The TTC Board met on June 23. Among the items on the agenda were:

A major item on the agenda was the subway platform edge doors study. This is covered in a separate article.

There were overlapping threads in discussion of current results, the financial update, and the non-fare strategy all stemming from the 2025 shortfall between budgeted and actual fare revenue and ridership. Although some shortfall was expected thanks to the severe winter, ridership has not climbed to the budgeted level. An unanswered question is whether the TTC aimed too high in its expectations for 2025, or if there is an inherent limit in system growth that will occur over the year.

Midweek rides (Tuesday to Thursday) in Period 4 (roughly the month of April) were about 2% over the corresponding period in 2024, but overall ridership is about 5.1% below the budgeted level.

Fare revenue follows a similar pattern, although it is down by only 4.6% to budget because the average fare/ride is slightly higher than expected.

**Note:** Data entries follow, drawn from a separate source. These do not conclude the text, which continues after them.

Lemma v2_header_roundtrip_witness :
  ∃ freqs fixed, lzfse_encode_v1_freq_table small_header = Ok freqs ∧ lzfse_encode_v1_state small_header (header_v2_fixed + size freqs) = Ok fixed ∧
    size (fixed ++ freqs) ≤ 662 ∧ le_val (take 4 fixed) = LZFSE_COMPRESSEDV2_BLOCK_MAGIC ∧
    ∀ rest, lzfse_decode_v2_header_size (fixed ++ freqs ++ rest) = size (fixed ++ freqs) ∧ lzfse_decode_v1 (fixed ++ freqs ++ rest) = Some small_header.
Proof.
  apply (v2_header_roundtrip small_header). split; try by vm_compute.
  - by exists 1, 2, 3, 1023.
  - unfold all_freq, small_header. cbn [l_freq m_freq d_freq literal_freq].
    repeat (apply Forall_app; split) || (apply Forall_cons; split) || (apply Forall_replicate); by vm_compute.
Defined.

End LzfseHeader.
Export LzfseHeader.
(** How often each of [n] symbols occurs; a block has fewer than 2^32 of them. *)
Definition occurrences (n : nat) (syms : list Z) : list Z :=
  fold_left (λ occ s, alter Z.succ (Z.to_nat s) occ) syms (replicate n 0).

Section Tables.
Context (literal_encoder l_encoder m_encoder d_encoder : list (option fse_encoder_entry)).
(** The bytes of the destination from the start of the payload on. *)
Context (room : Z).

(** The literals from the last one on, four at a time; [None] when the output is full. *)
Fixpoint encode_literals (literals : bytes) (state0 state1 state2 state3 : Z) (out : fse_out_stream) (buf : bytes)
    : result (option (list Z * fse_out_stream * bytes)) :=
  match literals with
  | c3 :: c2 :: c1 :: c0 :: literals =>
      if room <? size buf + 16 then Ok None
      else
        '(state3, out) ← fse_encode literal_encoder state3 out (byte_val c3);
        '(state2, out) ← fse_encode literal_encoder state2 out (byte_val c2);
        '(state1, out) ← fse_encode literal_encoder state1 out (byte_val c1);
        '(state0, out) ← fse_encode literal_encoder state0 out (byte_val c0);
        '(out, buf) ← fse_out_flush room out buf;
        encode_literals literals state0 state1 state2 state3 out buf
  | _ => Ok (Some ([state0; state1; state2; state3], out, buf))
  end.

(** The extra bits of a value and its symbol. *)
Definition encode_value (encoder : list (option fse_encoder_entry)) (extra_bits base_value : list Z)
    (base_from_value : Z → result Z) (state : Z) (out : fse_out_stream) (value : Z) : result (Z * fse_out_stream) :=
  symbol ← base_from_value value;
  out ← fse_out_push out (base_of extra_bits symbol) (value - base_of base_value symbol);
  fse_encode encoder state out symbol.

(** The matches from the last one on. *)
Fixpoint encode_lmds (l : list lmd) (l_state m_state d_state : Z) (out : fse_out_stream) (buf : bytes)
    : result (option (Z * Z * Z * fse_out_stream * bytes)) :=
  match l with
  | [] => Ok (Some (l_state, m_state, d_state, out, buf))
  | x :: l =>
      if room <? size buf + 16 then Ok None
      else
        '(d_state, out) ← encode_value d_encoder d_extra_bits d_base_value d_base_from_value d_state out (d_value x);
        '(m_state, out) ← encode_value m_encoder m_extra_bits m_base_value m_base_from_value m_state out (m_value x);
        '(l_state, out) ← encode_value l_encoder l_extra_bits l_base_value l_base_from_value l_state out (l_value x);
        '(out, buf) ← fse_out_flush room out buf;
        encode_lmds l l_state m_state d_state out buf
  end.
End Tables.
(* ===== verification/LzfseBlockRoundtrip.v ===== *)
(** * third/lzfse: compressed blocks are decoded

    [block_of] lists the parts of a block with what each of them holds.  The encoder makes
    such a block or finds the destination full, and the decoder expands it. *)

From stdpp Require Import base list strings.
From Stdlib Require Import Ascii ZArith Lia.
From S2P Require Import Prelude CInt Util Buffer LzvnDecode LzvnInstr Fse FseNormalize FseStream LzfseHeader LzfseBlock.
From S2P Require Import LzfsePayload.
Local Open Scope Z_scope.

Module LzfseBlockRoundtrip.

Inductive block_of (l : list lmd) (literals : bytes) : bytes → Prop :=
| block_parts h fixed freqs literal_payload w s0 s1 s2 s3 st st' :
    header_ok h → lzfse_encode_v1_freq_table h = Ok freqs → lzfse_encode_v1_state h (header_v2_fixed + size freqs) = Ok fixed →
    normalised 10 (literal_freq h) → normalised 6 (l_freq h) → normalised 6 (m_freq h) → normalised 8 (d_freq h) →
    literals_coded (literal_freq h) literals (s0, s1, s2, s3) st → payload_of st (literal_bits h) literal_payload →
    lmds_coded (l_freq h) (m_freq h) (d_freq h) l (l_state h, m_state h, d_state h) st' → payload_of st' (lmd_bits h) w →
    literal_state h = [s0; s1; s2; s3] → n_literals h = size literals → n_matches h = Z.of_nat (length l) →
    n_literal_payload_bytes h = size literal_payload → n_lmd_payload_bytes h = size (le_bytes 8 0 ++ w) →
    block_of l literals (fixed ++ freqs ++ literal_payload ++ le_bytes 8 0 ++ w).

(** ** The encoder makes a block *)

(** The values of a block have symbols, in the tables made of their occurrences. *)
Definition has_symbol (f : Z → result Z) (extra base : list Z) (symbols bits v : Z) : Prop :=
  ∃ s, f v = Ok s ∧ coded_value extra base symbols bits v s.
(* ===== verification/LzfseMatch.v ===== *)
(** * third/lzfse/src/lzfse_encode_base.c: finding matches

    The front end walks through the source and looks up earlier positions with the same
    four bytes; the back end splits a match into values that fit, collects them, and has a
    block written when its tables are full. *)

From stdpp Require Import base gmap list strings.
From Stdlib Require Import Ascii ZArith Lia.
From S2P Require Import Prelude CInt Util Buffer LzvnEncode Fse LzfseHeader LzfseBlock.
Local Open Scope Z_scope.

Module LzfseMatch.

Definition LZFSE_ENCODE_HASH_BITS : Z := 14.
Definition LZFSE_ENCODE_HASH_WIDTH : nat := 4.
Definition LZFSE_ENCODE_GOOD_MATCH : Z := 40.
Definition LZFSE_ENCODE_MAX_MATCH_LENGTH : Z := 100 * LZFSE_ENCODE_MAX_M_VALUE.

(** [hashX]. *)
Definition hashX (x : Z) : Z := Z.shiftr ((x * 2654435761) mod 2 ^ 32) (32 - LZFSE_ENCODE_HASH_BITS).

(** ** The state *)

Record lzfse_match := mkLzfseMatch {
  x_pos : Z;
  x_ref : Z;
  x_length : Z;
}.
Definition NO_MATCH : lzfse_match := mkLzfseMatch 0 0 0.

Record lzfse_history_set := mkHistory {
  h_pos : list Z;
  h_value : list Z;
}.

(** Offsets count from [ze_base], the position of [src] in the whole source [ze_mem]; the
    lines of the history table that are not in [ze_table] are as at the start. *)
Record lzfse_encoder_state := mkLzfseEncoder {
  ze_mem : bytes;
  ze_base : Z;
  ze_src_end : Z;
  ze_src_literal : Z;
  ze_src_encode_i : Z;
  ze_dst_size : Z;
  ze_pending : lzfse_match;
  ze_out : output;
  ze_initial : lzfse_history_set;
  ze_table : gmap Z lzfse_history_set;
}.

Definition history_get (s : lzfse_encoder_state) (h : Z) : lzfse_history_set := default (ze_initial s) (ze_table s !! h).

(** The fields an operation changes. *)
Definition set_output (s : lzfse_encoder_state) (src_literal : Z) (out : output) : lzfse_encoder_state :=
  mkLzfseEncoder (ze_mem s) (ze_base s) (ze_src_end s) src_literal (ze_src_encode_i s) (ze_dst_size s) (ze_pending s) out (ze_initial s) (ze_table s).
Definition set_pending (s : lzfse_encoder_state) (m : lzfse_match) : lzfse_encoder_state :=
  mkLzfseEncoder (ze_mem s) (ze_base s) (ze_src_end s) (ze_src_literal s) (ze_src_encode_i s) (ze_dst_size s) m (ze_out s) (ze_initial s) (ze_table s).
Definition set_line (s : lzfse_encoder_state) (h : Z) (line : lzfse_history_set) : lzfse_encoder_state :=
  mkLzfseEncoder (ze_mem s) (ze_base s) (ze_src_end s) (ze_src_literal s) (ze_src_encode_i s + 1) (ze_dst_size s) (ze_pending s) (ze_out s)
    (ze_initial s) (<[h := line]> (ze_table s)).
Definition set_src_end (s : lzfse_encoder_state) (src_end : Z) : lzfse_encoder_state :=
  mkLzfseEncoder (ze_mem s) (ze_base s) src_end (ze_src_literal s) (ze_src_encode_i s) (ze_dst_size s) (ze_pending s) (ze_out s) (ze_initial s) (ze_table s).

(** ** The back end *)

(** The literals, by blocks of sixteen bytes unless the source ends. *)
Definition literal_bytes (s : lzfse_encoder_state) (L : Z) : result bytes :=
  let src := ze_base s + ze_src_literal s in
  if ze_src_end s <? ze_src_literal s + L + 16 then load (ze_mem s) src (Z.to_nat L)
  else take (Z.to_nat L) <$> load (ze_mem s) src (16 * Z.to_nat (Z.max 1 ((L + 15) / 16))).

(** [lzfse_push_lmd]; [None] when the tables are full. *)
Definition lzfse_push_lmd (s : lzfse_encoder_state) (L M D : Z) : result (option lzfse_encoder_state) :=
  let o := ze_out s in
  if LZFSE_MATCHES_PER_BLOCK <? Z.of_nat (length (e_lmd o)) + 1 + 8 then Ok None
  else if LZFSE_LITERALS_PER_BLOCK <? size (e_literals o) + L + 16 then Ok None
  else
    literals ← literal_bytes s L;
    Ok (Some (set_output s (ze_src_literal s + (L + M)) (mkOutput (e_dst o) (e_lmd o ++ [mkLmd L M D]) (e_literals o ++ literals)))).

(** The two loops of [lzfse_push_match]: the state and what is left of the length. *)
Fixpoint split_literals (fuel : nat) (s : lzfse_encoder_state) (L : Z) : result (option (lzfse_encoder_state * Z)) :=
  if LZFSE_ENCODE_MAX_L_VALUE <? L then
    match fuel with
    | O => Err Diverge
    | S fuel =>
        r ← lzfse_push_lmd s LZFSE_ENCODE_MAX_L_VALUE 0 1;
        match r with Some s => split_literals fuel s (L - LZFSE_ENCODE_MAX_L_VALUE) | None => Ok None end
    end
  else Ok (Some (s, L)).

Fixpoint split_match (fuel : nat) (s : lzfse_encoder_state) (L M D : Z) : result (option (lzfse_encoder_state * Z * Z)) :=
  if LZFSE_ENCODE_MAX_M_VALUE <? M then
    match fuel with
    | O => Err Diverge
    | S fuel =>
        r ← lzfse_push_lmd s L LZFSE_ENCODE_MAX_M_VALUE D;
        match r with Some s => split_match fuel s 0 (M - LZFSE_ENCODE_MAX_M_VALUE) D | None => Ok None end
    end
  else Ok (Some (s, L, M)).

(** [lzfse_push_match]; the state is as before when the tables are full. *)
Definition lzfse_push_match (s : lzfse_encoder_state) (m : lzfse_match) : result (option lzfse_encoder_state) :=
  let L := (x_pos m - ze_src_literal s) mod 2 ^ 32 in
  let M := x_length m in
  let D := (x_pos m - x_ref m) mod 2 ^ 32 in
  r ← split_literals (Z.to_nat L) s L;
  match r with
  | None => Ok None
  | Some (s, L) =>
      r ← split_match (Z.to_nat M) s L M D;
      match r with
      | None => Ok None
      | Some (s, L, M) => if (0 <? L) || (0 <? M) then lzfse_push_lmd s L M D else Ok (Some s)
      end
  end.

(** [lzfse_encode_matches] on the state. *)
Definition emit_block `{Machine} (s : lzfse_encoder_state) : result (status * lzfse_encoder_state) :=
  '(st, o) ← lzfse_encode_matches (ze_dst_size s) (ze_out s); Ok (st, set_output s (ze_src_literal s) o).

Definition lzfse_backend_match `{Machine} (s : lzfse_encoder_state) (m : lzfse_match) : result (status * lzfse_encoder_state) :=
  r ← lzfse_push_match s m;
  match r with
  | Some s => Ok (OK, s)
  | None =>
      '(st, s) ← emit_block s;
      match st with
      | OK => r ← lzfse_push_match s m; Ok (match r with Some s => (OK, s) | None => (DST_FULL, s) end)
      | _ => Ok (DST_FULL, s)
      end
  end.

Definition lzfse_backend_literals `{Machine} (s : lzfse_encoder_state) (L : Z) : result (status * lzfse_encoder_state) :=
  let pos := ze_src_literal s + L in
  lzfse_backend_match s (mkLzfseMatch pos (pos - 1) 0).

Definition lzfse_backend_end_of_stream `{Machine} (s : lzfse_encoder_state) : result (status * lzfse_encoder_state) :=
  '(st, s) ← emit_block s;
  match st with
  | OK =>
      let o := ze_out s in
      if ze_dst_size s <? size (e_dst o) + 4 then Ok (DST_FULL, s)
      else Ok (OK, set_output s (ze_src_literal s) (mkOutput (e_dst o ++ le_bytes 4 LZFSE_ENDOFSTREAM_BLOCK_MAGIC) (e_lmd o) (e_literals o)))
  | _ => Ok (DST_FULL, s)
  end.

(** ** The front end *)

(** How far the bytes at [ref] and at [pos] agree, eight at a time. *)
Fixpoint match_length (fuel : nat) (mem : bytes) (ref pos length maxLength : Z) : result Z :=
  if length <? maxLength then
    a ← load8 mem (ref + length);
    b ← load8 mem (pos + length);
    match Z.lxor a b with
    | Z.pos d => Ok (length + Z.shiftr (ctz d) 3)
    | _ =>
        match fuel with
        | O => Err Diverge
        | S fuel => match_length fuel mem ref pos (length + 8) maxLength
        end
    end
  else Ok length.

(** One position of the history line: the longer match is kept. *)
Definition check_history (s : lzfse_encoder_state) (pos x : Z) (incoming : lzfse_match) (line : Z * Z) : result lzfse_match :=
  let ref := line.1 in
  if negb (Z.lxor line.2 x =? 0) then Ok incoming
  else if ref + LZFSE_ENCODE_MAX_D_VALUE <? pos then Ok incoming
  else
    length ← match_length (length (ze_mem s)) (ze_mem s) (ze_base s + ref) (ze_base s + pos) 4 ((ze_src_end s - pos - 8) mod 2 ^ 32);
    Ok (if x_length incoming <? length then mkLzfseMatch pos ref length else incoming).

Definition search_history (s : lzfse_encoder_state) (pos x : Z) (h : lzfse_history_set) : result lzfse_match :=
  foldM (check_history s pos x) (mkLzfseMatch pos 0 0) (zip (h_pos h) (h_value h)).

(** A match of limited length, expanded backwards by the loop that LZVN has as well. *)
Definition expand_match (s : lzfse_encoder_state) (pos : Z) (incoming : lzfse_match) : result lzfse_match :=
  let length := Z.min (x_length incoming) LZFSE_ENCODE_MAX_MATCH_LENGTH in
  p ← expand_backwards (List.length (ze_mem s)) (ze_mem s) (ze_base s) (ze_base s + ze_src_literal s) (ze_base s + x_ref incoming) (ze_base s + pos);
  let p := p - ze_base s in
  Ok (mkLzfseMatch p (x_ref incoming - (pos - p)) (length + (pos - p))).

(** The state after a call of the back end, with what is pending then, and whether the
    loop goes on. *)
Definition backend_then (pending : lzfse_match) (r : status * lzfse_encoder_state) : lzfse_encoder_state * bool :=
  match r.1 with OK => (set_pending r.2 pending, true) | _ => (r.2, false) end.

(** Without a match: literals are not left to lag too far behind. *)
Definition no_incoming `{Machine} (s : lzfse_encoder_state) (pos : Z) : result (lzfse_encoder_state * bool) :=
  if 8 * LZFSE_ENCODE_MAX_L_VALUE <? pos - ze_src_literal s then
    if 0 <? x_length (ze_pending s) then backend_then NO_MATCH <$> lzfse_backend_match s (ze_pending s)
    else backend_then (ze_pending s) <$> lzfse_backend_literals s LZFSE_ENCODE_MAX_L_VALUE
  else Ok (s, true).

(** With one: it is emitted, kept, or weighed against the pending one. *)
Definition filter_incoming `{Machine} (s : lzfse_encoder_state) (incoming : lzfse_match) : result (lzfse_encoder_state * bool) :=
  let pending := ze_pending s in
  if LZFSE_ENCODE_GOOD_MATCH <=? x_length incoming then backend_then NO_MATCH <$> lzfse_backend_match s incoming
  else if x_length pending =? 0 then Ok (set_pending s incoming, true)
  else if x_pos pending + x_length pending <=? x_pos incoming then backend_then incoming <$> lzfse_backend_match s pending
  else if x_length pending <? x_length incoming then backend_then NO_MATCH <$> lzfse_backend_match s incoming
  else backend_then NO_MATCH <$> lzfse_backend_match s pending.

(** One position; the history line is stored unless the back end has failed. *)
Definition encode_position `{Machine} (s : lzfse_encoder_state) : result (lzfse_encoder_state * bool) :=
  let pos := ze_src_encode_i s in
  x ← load4 (ze_mem s) (ze_base s + pos);
  let h := history_get s (hashX x) in
  let newH := mkHistory (to_int pos :: take (LZFSE_ENCODE_HASH_WIDTH - 1) (h_pos h)) (x :: take (LZFSE_ENCODE_HASH_WIDTH - 1) (h_value h)) in
  '(s, ok) ←
    (if pos <? ze_src_literal s then Ok (s, true)
     else
       incoming ← search_history s pos x h;
       if x_length incoming =? 0 then no_incoming s pos
       else incoming ← expand_match s pos incoming; filter_incoming s incoming);
  Ok (if ok : bool then (set_line s (hashX x) newH, true) else (s, false)).

(** [lzfse_encode_base]: the state and whether it succeeded. *)
Fixpoint encode_positions `{Machine} (fuel : nat) (src_encode_end : Z) (s : lzfse_encoder_state) : result (lzfse_encoder_state * bool) :=
  if ze_src_encode_i s <? src_encode_end then
    match fuel with
    | O => Err Diverge
    | S fuel =>
        '(s, ok) ← encode_position s;
        if ok : bool then encode_positions fuel src_encode_end s else Ok (s, false)
    end
  else Ok (s, true).
Definition lzfse_encode_base `{Machine} (s : lzfse_encoder_state) : result (lzfse_encoder_state * bool) :=
  encode_positions (length (ze_mem s)) (ze_src_end s - 8) s.

Definition lzfse_encode_finish `{Machine} (s : lzfse_encoder_state) : result (status * lzfse_encoder_state) :=
  '(st, s) ← (if 0 <? x_length (ze_pending s) then lzfse_backend_match s (ze_pending s) else Ok (OK, s));
  match st with
  | OK =>
      let s := if 0 <? x_length (ze_pending s) then set_pending s NO_MATCH else s in
      let L := ze_src_end s - ze_src_literal s in
      '(st, s) ← (if 0 <? L then lzfse_backend_literals s L else Ok (OK, s));
      match st with OK => lzfse_backend_end_of_stream s | _ => Ok (DST_FULL, s) end
  | _ => Ok (DST_FULL, s)
  end.

(** ** Entry points *)

Definition invalid_pos : Z := -4 * LZFSE_ENCODE_MAX_D_VALUE.

(** [lzfse_encode_init] on a cleared state, with the fields its caller sets. *)
Definition lzfse_encode_init (dst_size : Z) (src : bytes) (src_end : Z) : lzfse_encoder_state :=
  mkLzfseEncoder src 0 src_end 0 0 dst_size NO_MATCH (mkOutput [] [] [])
    (mkHistory (replicate LZFSE_ENCODE_HASH_WIDTH invalid_pos) (replicate LZFSE_ENCODE_HASH_WIDTH 0)) ∅.

(** [lzfse_encode_translate]. *)
Definition translate_line (delta : Z) (line : lzfse_history_set) : lzfse_history_set :=
  mkHistory ((λ p, to_int (Z.max invalid_pos (p - delta))) <$> h_pos line) (h_value line).
Definition lzfse_encode_translate (s : lzfse_encoder_state) (delta : Z) : result lzfse_encoder_state :=
  _ ← assert_ (0 <=? delta);
  let p := ze_pending s in
  Ok (if delta =? 0 then s
      else mkLzfseEncoder (ze_mem s) (ze_base s + delta) (ze_src_end s - delta) (ze_src_literal s - delta) (ze_src_encode_i s - delta)
             (ze_dst_size s) (mkLzfseMatch (x_pos p - delta) (x_ref p - delta) (x_length p)) (ze_out s)
             (translate_line delta (ze_initial s)) (translate_line delta <$> ze_table s)).

Definition encoder_block_size : Z := 262144.

(** The chunks of a huge source; [None] when one of them fails. *)
Fixpoint encode_chunks `{Machine} (fuel : nat) (s : lzfse_encoder_state) (src_size : Z) : result (option (lzfse_encoder_state * Z)) :=
  if encoder_block_size <=? src_size then
    match fuel with
    | O => Err Diverge
    | S fuel =>
        '(s, ok) ← lzfse_encode_base (set_src_end s (2 * encoder_block_size));
        if ok : bool then s ← lzfse_encode_translate s encoder_block_size; encode_chunks fuel s (src_size - encoder_block_size)
        else Ok None
    end
  else Ok (Some (s, src_size)).

(** The state in which the last chunk, or the whole source, is encoded. *)
Definition encode_prepare `{Machine} (dst_size : Z) (src : bytes) : result (option lzfse_encoder_state) :=
  if 4294967295 <=? size src then
    '(s, ok) ← lzfse_encode_base (lzfse_encode_init dst_size src encoder_block_size);
    if ok : bool then
      r ← encode_chunks (length src) s (size src - encoder_block_size);
      Ok (match r with Some (s, src_size) => Some (set_src_end s (encoder_block_size + src_size)) | None => None end)
    else Ok None
  else Ok (Some (lzfse_encode_init dst_size src (size src))).

(** What [lzfse_encode_buffer] writes with this encoder; [None] when it fails. *)
Definition compressed_blocks `{Machine} (dst_size : Z) (src : bytes) : result (option bytes) :=
  r ← encode_prepare dst_size src;
  match r with
  | None => Ok None
  | Some s =>
      '(s, ok) ← lzfse_encode_base s;
      if ok : bool then
        '(st, s) ← lzfse_encode_finish s;
        Ok (match st with OK => Some (e_dst (ze_out s)) | _ => None end)
      else Ok None
  end.

End LzfseMatch.
Export LzfseMatch.
Lemma split_literals_ok src n fuel lit cur s L :
  encoder_ok src n lit cur s → (lit + L ≤ length src)%nat → (L ≤ fuel)%nat →
  ∃ r, split_literals fuel s (Z.of_nat L) = Ok r ∧
    ∀ s' L', r = Some (s', L') → ∃ l, L' = Z.of_nat (L - l) ∧ (l ≤ L)%nat ∧ Z.of_nat (L - l) ≤ 315 ∧ encoder_ok src n (lit + l) cur s' ∧ same_search s s'.
Proof.
  revert lit s L. induction fuel as [|fuel IH]; intros lit s L Hok Hlen Hf; cbn [split_literals]; unfold LZFSE_ENCODE_MAX_L_VALUE;
    (destruct (Z.ltb_spec 315 (Z.of_nat L)) as [H315|H315];
     [|eexists; split; [done|]; intros ? ? [= <- <-]; exists 0%nat; rewrite Nat.sub_0_r, Nat.add_0_r; split_and!; done || lia]); [lia|].
  destruct (push_lmd_ok src n lit cur s 315 0 1 Hok) as (r & Hr & Hs); [lia..| |].
  { split; [lia|]. split; [lia|]. intros j Hj. lia. }
  change (Z.of_nat 315) with 315 in Hr. change (Z.of_nat 0) with 0 in Hr. change (Z.of_nat 1) with 1 in Hr. rewrite Hr. cbn [mbind result_bind].
  destruct r as [s1|]; [|by exists None]. destruct (Hs _ eq_refl) as [Hok1 Hsame]. rewrite Nat.add_0_r in Hok1.
  destruct (IH (lit + 315)%nat s1 (L - 315)%nat Hok1) as (r & Hr' & Hs'); [lia|lia|]. replace (Z.of_nat (L - 315)) with (Z.of_nat L - 315) in Hr' by lia.
  exists r. split; [done|]. intros s' L' E. destruct (Hs' _ _ E) as (l & -> & Hl & Hl' & Hok' & Hsame'). exists (315 + l)%nat.
  rewrite Nat.add_assoc. split_and!; [lia|lia|lia|done|..]; by destruct (same_search_trans _ _ _ Hsame Hsame') as (? & ? & ?).
Qed.

Lemma split_match_ok src n fuel lit cur s L M D :
  encoder_ok src n lit cur s → Z.of_nat L ≤ 315 → Z.of_nat D ≤ 262139 → repeats src (lit + L) M D → (M ≤ fuel)%nat →
  ∃ r, split_match fuel s (Z.of_nat L) (Z.of_nat M) (Z.of_nat D) = Ok r ∧
    ∀ s' L' M', r = Some (s', L', M') → ∃ lit' l m, L' = Z.of_nat l ∧ M' = Z.of_nat m ∧ Z.of_nat l ≤ 315 ∧ Z.of_nat m ≤ 2359 ∧ repeats src (lit' + l) m D ∧
      (lit' + l + m = lit + L + M)%nat ∧ encoder_ok src n lit' cur s' ∧ same_search s s'.
Proof.
  revert lit s L M. induction fuel as [|fuel IH]; intros lit s L M Hok HL HD Hr Hf; cbn [split_match]; unfold LZFSE_ENCODE_MAX_M_VALUE;
    (destruct (Z.ltb_spec 2359 (Z.of_nat M)) as [H2359|H2359];
     [|eexists; split; [done|]; intros ? ? ? [= <- <- <-]; exists lit, L, M; split_and!; done || lia]); [lia|].
  assert (∃ k, Z.of_nat k = 2359) as [k Hk] by (exists (Z.to_nat 2359); lia).
  replace M with (k + (M - k))%nat in Hr by lia. apply repeats_split in Hr as [Hr1 Hr2].
  destruct (push_lmd_ok src n lit cur s L k D Hok) as (r & Hr & Hs); [lia..|done|]. rewrite Hk in Hr. rewrite Hr. cbn [mbind result_bind].
  destruct r as [s1|]; [|by exists None]. destruct (Hs _ eq_refl) as [Hok1 Hsame].
  destruct (IH (lit + L + k)%nat s1 0%nat (M - k)%nat Hok1) as (r & Hr' & Hs'); [lia|done|by rewrite Nat.add_0_r|lia|].
  replace (Z.of_nat (M - k)) with (Z.of_nat M - 2359) in Hr' by lia. change (Z.of_nat 0) with 0 in Hr'.
  exists r. split; [done|]. intros s' L' M' E. destruct (Hs' _ _ _ E) as (lit' & l & m & -> & -> & Hl & Hm & Hrep & Hsum & Hok' & Hsame').
  exists lit', l, m. split_and!; try done; try lia; by destruct (same_search_trans _ _ _ Hsame Hsame') as (? & ? & ?).
Qed.

(** ** Pushing and emitting a match *)

(** A match of the source that begins at [lit] or later. *)
Definition match_ok (src : bytes) (lit : nat) (m : lzfse_match) (b M : nat) : Prop :=
  ∃ D, x_pos m = Z.of_nat b ∧ x_ref m = Z.of_nat b - Z.of_nat D ∧ x_length m = Z.of_nat M ∧ (lit ≤ b)%nat ∧ Z.of_nat D ≤ 262139 ∧ repeats src b M D.

Lemma push_match_ok src n lit cur s m b M :
  encoder_ok src n lit cur s → size src < 2 ^ 31 → match_ok src lit m b M →
  ∃ r, lzfse_push_match s m = Ok r ∧ ∀ s', r = Some s' → encoder_ok src n (b + M) cur s' ∧ same_search s s'.
Proof.
  intros Hok Hsz (D & Hp & Hrf & HM & Hlb & HD & Hr). pose proof Hr as (HD1 & Hlen & _). unfold lzfse_push_match.
  rewrite (enc_literal _ _ _ _ _ Hok), Hp, Hrf, HM. assert (Z.of_nat (length src) < 2 ^ 31) as Hsz' by exact Hsz.
  rewrite !Z.mod_small by (change (2 ^ 32) with 4294967296; change (2 ^ 31) with 2147483648 in Hsz'; lia).
  replace (Z.of_nat b - Z.of_nat lit) with (Z.of_nat (b - lit)) by lia. replace (Z.of_nat b - (Z.of_nat b - Z.of_nat D)) with (Z.of_nat D) by lia. rewrite !Nat2Z.id.
  destruct (split_literals_ok src n (b - lit) lit cur s (b - lit) Hok) as (r1 & -> & H1); [lia|lia|]. cbn [mbind result_bind].
  destruct r1 as [[s1 L1]|]; [|by exists None]. destruct (H1 _ _ eq_refl) as (l & -> & Hl & Hl315 & Hok1 & Hsame1).
  destruct (split_match_ok src n M (lit + l) cur s1 (b - lit - l) M D Hok1) as (r2 & -> & H2); [lia|lia|by replace (lit + l + (b - lit - l))%nat with b by lia|lia|].
  cbn [mbind result_bind]. destruct r2 as [[[s2 L2] M2]|]; [|by exists None].
  destruct (H2 _ _ _ eq_refl) as (lit' & l2 & m2 & -> & -> & Hl2 & Hm2 & Hrep & Hsum & Hok2 & Hsame2). pose proof (same_search_trans _ _ _ Hsame1 Hsame2) as Hsame.
  destruct (_ || _) eqn:E.
  - destruct (push_lmd_ok src n lit' cur s2 l2 m2 D Hok2) as (r3 & -> & H3); [lia..|done|]. exists r3. split; [done|]. intros s' E'.
    destruct (H3 _ E') as [Hok3 Hsame3]. split; [|by eapply same_search_trans]. by replace (b + M)%nat with (lit' + l2 + m2)%nat by lia.
  - apply orb_false_iff in E as [E1%Z.ltb_ge E2%Z.ltb_ge]. eexists. split; [done|]. intros s' [= <-]. split; [|done].
    by replace (b + M)%nat with lit' by lia.
Qed.

Section Backend.
Context `{Machine}.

The use of various payment methods continues to evolve toward Presto with either a Presto card, app (“virtual card” below), or bank card (“open payment”). This chart only goes to week 17 of the year, and legacy media were still accepted for another month although they have dropped to 0.2% of all fare payments. In Period 4 about 46,000 tokens and 12,000 tickets were collected (about 2,000 fares/day).

Boardings continue to be below pre-pandemic levels across the system.

Note that a “boarding” is one link of a trip on a single route, with the exception that transfers are not counted as new boardings on the subway. A “ride” is one or more boardings paid for with one fare or card tap.

The lower recovery level on the rail modes is attributed mainly to the work-from-home pattern which is still felt by the transit system with the average day on Tuesday to Thursday being 6% higher than Monday and Friday.

Weekend demand is important and stands at about 60% of the weekday level (1.53 million/day vs 2.54 million/day). By extension weekend service is also important, although the demand is less concentrated in peak hours, and the high point falls in the afternoon rather than the classic AM and PM “rush hours”.

The main CEO’s Report contains more current data than the Metrics Report and states:

For the week ending May 30, the overall weekday boardings stood at 2.5 million per day and increased by one per cent from the same week last year. Weekday boardings by mode continue to be highest on the bus network at 1.2 million, followed by subway at 1.1 million, and streetcar at 245,000. Compared to a year ago, subway and streetcar demand, respectively, increased by six and four per cent, mainly due to an increase in downtown office commutes, while bus demand declined by three per cent.

There is no analysis of the degree to which ridership growth is constrained by the quality and quantity of service. Those of us who remember back before the pandemic will recall that the TTC was in a period of constrained growth. All surplus capacity had been consumed by new riders, but budgets, fleet size and subway capacity limited the amount of service and its attractiveness for new and increased riding.

Rider complaints continue to rank timeliness of service, missed stops, and vehicle operation as the top three concerns, and these outrank safety by a wide margin. This is not to downplay safety issues, but the TTC has severe problems with the dependability of its service which are probably depressing ridership recovery.

An updated Ridership Growth Strategy is expected later in 2025, and the mix of complaints indicates where they should concentrate efforts to woo back riders.